Dune

Sunday, December 1st, 2013

A long time ago, in a galaxy far, far away, I read Dune, Frank Herbert’s science-fiction classic — and it didn’t really work for me. If you haven’t read it, it could be described as Star Wars meets Game of Thrones. In fact, it was one of the major influences on Star Wars — it features a desert planet, smugglers, a quasi-religious order with limited mind-control powers, etc. — but the tone is so very, very different. And it lacks Wookiees. Like Game of Thrones, it features treacherous feudal “houses” vying for power. Sounds wonderful.  So, why didn’t it work for me? Well, any speculative fiction treads the fine line between credible and fantastic, and too many of the elements struck me as not-so-credible and weird.

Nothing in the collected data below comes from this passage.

(** * News analysis dashboard: the filtering and statistics pipeline

    A shallow embedding of [dashboard_5_oov.py].  Only the data path is
    embedded: the filters of both pipelines, the free-text / exact domain
    narrowing, the per-domain statistics and the sunburst aggregation.  The
    widget and charting calls consume these tables and are not modelled.

    Modelling conventions.
    - A data frame is the list of its rows, in row order; a boolean mask
      [df[mask]] is stdpp's [filter].
    - A float64 column ([Score], the percentages) is a rational [Q].  NaN
      scores are not represented; a division whose divisor is zero, which
      pandas evaluates to a non-finite value without raising, is [None].
      Arithmetic and rounding are exact here and float64 in the code, so a
      rounded value can differ in its last decimal; apart from examples
      whose values are exact in float64, the theorems state bounds and
      orderings that float64 rounding preserves.
    - An int64 column ([Combination_Total_Count], group sizes) is a [Z]
      and its sums are integer sums; [int64_sum] is the wrapping sum of
      the code, equal to the integer sum as long as that fits.
    - A string column of the domain table is a [string]; the four grouping
      columns of the posts table are [option string], [None] being the
      missing value that [pd.read_csv] produces for an empty cell.
    - A pandas Series indexed by [Domain] is a [gmap string Z]. *)

From Stdlib Require Import Ascii QArith Qround Qabs Qminmax Lqa.
From stdpp Require Import base decidable option list sorting gmap strings.
(** X7.  The two protocol entry points agree: for a request whose extracted
    DHCPv6 address is the DHCPv4 client hardware address, and any value of
    the shared map, either both handlers pass the reply on or both drop
    it. *)
Theorem handlers_agree (wl : Globals)
    (req4 : Dhcpv4.Request) (resp4 : option Dhcpv4.Reply)
    (req6 : Dhcpv6.Request) (resp6 : option Dhcpv6.Reply) :
  Dhcpv6.ExtractMAC req6 = inl (Dhcpv4.ClientHWAddr req4) →
  (Handler4 wl req4 resp4 = (resp4, false) ∧ Handler6 wl req6 resp6 = (resp6, false))
  ∨ (Handler4 wl req4 resp4 = (None, true) ∧ Handler6 wl req6 resp6 = (None, true)).
Proof.
  intros Hmac. unfold Handler4, Handler6. rewrite Hmac.
  destruct (isNil wl || Nat.eqb (mapLen wl) 0); [left; split; reflexivity|].
  destruct (mapIndex wl _); [left | right]; split; reflexivity.
Qed.

End AddressFacts.

(** ** Package [nbp]: what the substitution leaves behind *)

Section PlaceholderFacts.
Import GoStrings GoURL Nbp.

Lemma set_Path_same (u : URL) : set_Path u (Path u) = u.
Proof. destruct u. reflexivity. Qed.

(** Without an occurrence of [old], [ReplaceAll] returns its input. *)
Lemma ReplaceAll_absent (s old new : string) :
  old ≠ "" → Contains s old = false → ReplaceAll s old new = s.
Proof.
  intros Hold. induction s as [|c s IH]; intros Hc.
  - apply ReplaceAll_empty, Hold.
  - cbn [Contains] in Hc. apply orb_false_iff in Hc as [Hp Hs].
    rewrite ReplaceAll_keep, (IH Hs) by assumption. reflexivity.
Qed.

(** [Contains] holds exactly for the texts with an occurrence of [x]. *)
Lemma Contains_occurrence (s x : string) :
  Contains s x = true ↔ ∃ l r, s = l +:+ x +:+ r.
Proof.
  induction s as [|c s IH].
  - cbn [Contains]. split.
    + intros Hp. destruct x; [exists "", ""; reflexivity | discriminate].
    + intros (l & r & Heq). destruct l; [|discriminate].
      destruct x; [reflexivity | discriminate].
  - cbn [Contains]. rewrite orb_true_iff, IH. split.
    + intros [Hp | (l & r & ->)].
      * apply prefix_split in Hp as [r Hr]. exists "", r. exact Hr.
      * exists (String c l), r. reflexivity.
    + intros (l & r & Heq). destruct l as [|d l].
      * left. change ("" +:+ x +:+ r) with (x +:+ r) in Heq.
        rewrite Heq. apply prefix_app.
      * right. injection Heq as _ Heq. eauto.
Qed.

Lemma Contains_after_plain (a q : string) (x : string) :
  allBytes (λ c, negb (Ascii.eqb c "{")) a = true →
  Contains (a +:+ q) (String "{" x) = Contains q (String "{" x).
Proof.
  induction a as [|c a IH]; [reflexivity|].
  cbn [allBytes]. intros [Hc Ha]%andb_true_iff. apply negb_true_iff in Hc.
  change (String c a +:+ q) with (String c (a +:+ q)). cbn [Contains].
  rewrite prefix_cons, Ascii.eqb_sym, Hc, (IH Ha). reflexivity.
Qed.

(** If neither replacement text can be read as the start of [x] or of one
    of its suffixes, [x] is at the front of the result only where it was at
    the front of the path. *)
Lemma Substituted_prefix_inv (a e x : string) :
  (∀ x1 x2 s, x = x1 +:+ x2 → x2 ≠ "" →
     String.prefix x2 (a +:+ s) = false ∧ String.prefix x2 (e +:+ s) = false) →
  ∀ p q, Spec.Substituted a e p q → String.prefix x q = true → String.prefix x p = true.
Proof.
  induction x as [|d x IH]; intros Hclash p q Hsub Hq.
  - destruct p; reflexivity.
  - assert (∀ s, String.prefix (String d x) (a +:+ s) = false
                 ∧ String.prefix (String d x) (e +:+ s) = false) as Hhere.
    { intros s. apply (Hclash "" (String d x) s); [reflexivity | discriminate]. }
    destruct Hsub as [|p q Hsub|p q Hsub|c p q Harch Hefi Hsub].
    + discriminate.
    + rewrite (proj1 (Hhere q)) in Hq. discriminate.
    + rewrite (proj2 (Hhere q)) in Hq. discriminate.
    + rewrite prefix_cons in Hq |- *.
      destruct (Ascii.eqb d c); [|discriminate].
      apply (IH ltac:(intros x1 x2 s Hx Hne;
                      apply (Hclash (String d x1) x2 s); [rewrite Hx; reflexivity | exact Hne])
               p q Hsub Hq).
Qed.

(** Discharge the side condition of [Substituted_prefix_inv] for concrete
    texts: every suffix is met by peeling the bytes of [x] one by one. *)
Ltac peel_suffixes :=
  intros x1 x2 s Hx Hne;
  repeat (destruct x1 as [|? x1]; cbv [String.append] in Hx;
          [ subst x2; first [split; reflexivity | contradiction]
          | first [discriminate Hx | injection Hx as <- Hx] ]).

Lemma Substituted_clean (a e p q : string) :
  allBytes (λ c, negb (Ascii.eqb c "{")) a = true →
  allBytes (λ c, negb (Ascii.eqb c "{")) e = true →
  (∀ x1 x2 s, "arch}" = x1 +:+ x2 → x2 ≠ "" →
     String.prefix x2 (a +:+ s) = false ∧ String.prefix x2 (e +:+ s) = false) →
  (∀ x1 x2 s, "efi}" = x1 +:+ x2 → x2 ≠ "" →
     String.prefix x2 (a +:+ s) = false ∧ String.prefix x2 (e +:+ s) = false) →
  Spec.Substituted a e p q →
  Contains q "{arch}" = false ∧ Contains q "{efi}" = false.
Proof.
  intros Ha He Harch Hefi Hsub.
  induction Hsub as [|p q Hsub IH|p q Hsub IH|c p q Hpa Hpe Hsub IH].
  - split; reflexivity.
  - rewrite !Contains_after_plain by exact Ha. exact IH.
  - rewrite !Contains_after_plain by exact He. exact IH.
  - destruct IH as [IHa IHe]. cbn [Contains]. rewrite IHa, IHe, !orb_false_r.
    rewrite prefix_cons in Hpa, Hpe |- *. rewrite prefix_cons.
    destruct (Ascii.eqb "{" c); [|split; reflexivity]. split.
    + destruct (String.prefix "arch}" q) eqn:Hq; [|reflexivity].
      rewrite (Substituted_prefix_inv a e "arch}" Harch p q Hsub Hq) in Hpa. discriminate.
    + destruct (String.prefix "efi}" q) eqn:Hq; [|reflexivity].
      rewrite (Substituted_prefix_inv a e "efi}" Hefi p q Hsub Hq) in Hpe. discriminate.
Qed.

Lemma substitute_without_placeholders (u : URL) (archStr : string) :
  Contains (Path u) "{arch}" = false →
  Contains (Path u) "{efi}" = false →
  substitute u archStr = u.
Proof.
  intros Ha He. unfold substitute.
  rewrite (ReplaceAll_absent (Path u) "{arch}" archStr) by (discriminate || assumption).
  rewrite set_Path_same.
  repeat match goal with |- context [if ?b then _ else _] => destruct b end;
    rewrite ReplaceAll_absent by (discriminate || assumption); apply set_Path_same.
Qed.

(** X8.  For each of the five short forms the resolved path holds no
    occurrence of ["{arch}"] and none of ["{efi}"]: the replacement texts
    cannot join with their surroundings into a new placeholder.  Hence the
    substitution applied to its own result changes nothing. *)
Theorem no_placeholder_remains (u : URL) (tag : Spec.ArchitectureTag) :
  let short := Spec.shortForm tag in
  Contains (Path (substitute u short)) "{arch}" = false
  ∧ Contains (Path (substitute u short)) "{efi}" = false
  ∧ substitute (substitute u short) short = substitute u short.
Proof.
  intros short. subst short.
  assert (Contains (Path (substitute u (Spec.shortForm tag))) "{arch}" = false
          ∧ Contains (Path (substitute u (Spec.shortForm tag))) "{efi}" = false)
    as [Ha He].
  { rewrite substitute_path.
    apply (Substituted_clean (Spec.shortForm tag) (Spec.bootloader (Spec.shortForm tag))
             (Path u)).
    5: destruct tag; apply two_passes_substituted; reflexivity.
    all: destruct tag; first [reflexivity | peel_suffixes]. }
  split; [exact Ha|]. split; [exact He|].
  apply substitute_without_placeholders; assumption.
Qed.

(** X9.  A template whose path holds neither placeholder is used as it
    is, whatever the client's architecture: the working URL equals the
    template, so the options are those of the configured URL. *)
Theorem static_template_unchanged (u : URL) (archStr : string) :
  Contains (Path u) "{arch}" = false →
  Contains (Path u) "{efi}" = false →
  substitute u archStr = u
  ∧ generateOptions (substitute u archStr) = generateOptions u.
Proof.
  intros Ha He. rewrite (substitute_without_placeholders u archStr Ha He).
  split; reflexivity.
Qed.

End PlaceholderFacts.

(** ** Package [nbp]: the handlers at their edges *)

Section HandlerEdges.
Import GoStrings GoURL Nbp.

Lemma substitute_path_only (u1 u2 : URL) (archStr : string) :
  Path u1 = Path u2 → Path (substitute u1 archStr) = Path (substitute u2 archStr).
Proof.
  intros HP. unfold substitute. rewrite HP.
  repeat match goal with |- context [if ?b then _ else _] => destruct b end;
    reflexivity.
Qed.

A beginning is the time for taking the most delicate care that the balances are correct. This every sister of the Bene Gesserit knows.

First and foremost, the plot revolves around the most valuable planet in the Empire, the inhospitable desert planet of Arrakis, known as Dune, that is the source of the spice, melange, which is an addictive drug that extends life and — wait for it — grants its users enough prescience to see safe paths through space-time, allowing Navigators of the Spacing Guild to guide their craft between the stars.  That didn’t work for me. Then I found it too on the nose that the scarce substance needed for all transportation and commerce comes from under the ground of the desert inhabited by primitive nomads speaking Arabic.  Literally.  In that respect, Orson Scott Card finds the 1965 book eerily prescient, as the quasi-Muslim Fremen of Arrakis launch a jihad to drive out foreign powers and use their control of the spice as their strongest weapon.

Science fiction often invokes the rule of cool to mix atavistic weapons with high-tech — usually with some explanation. For instance, the Jedi knights of Star Wars can plausibly use glowing, buzzing swords because their magical Force powers allow them to use their lightsabers to parry incoming blaster bolts. In Herbert’s Dune universe, the Holtzman shield stops any fast-moving object, rendering guns ineffective and bringing blades back into fashion.

In shield fighting, one moves fast on defense, slow on attack. Attack has the sole purpose of tricking the opponent into a misstep, setting him up for the attack sinister. The shield turns the fast blow, admits the slow kindjal!

So far, so good, but then Herbert introduces lasguns, which produce a nuclear explosion if they hit a shield. Everyone uses shields, and no one uses lasguns, because of this. I don’t think that’s how things would play out. On Arrakis, shields go unused because they attract the planet’s giant sandworms, which will swallow spice-mining vehicles whole. Not a bad image, but wouldn’t anyone immediately conclude that they should use small shield generators as decoys? (And how does a skyscraper-sized “worm” travel through sand, anyway?) Further, I found it… odd that the jet-powered flying craft of the Dune universe are described as ornithopters. More central to the setting though is that it takes place long after the Butlerian Jihad, the crusade against computers, thinking machines, and conscious robots.

Thou shalt not make a machine in the likeness of a human mind.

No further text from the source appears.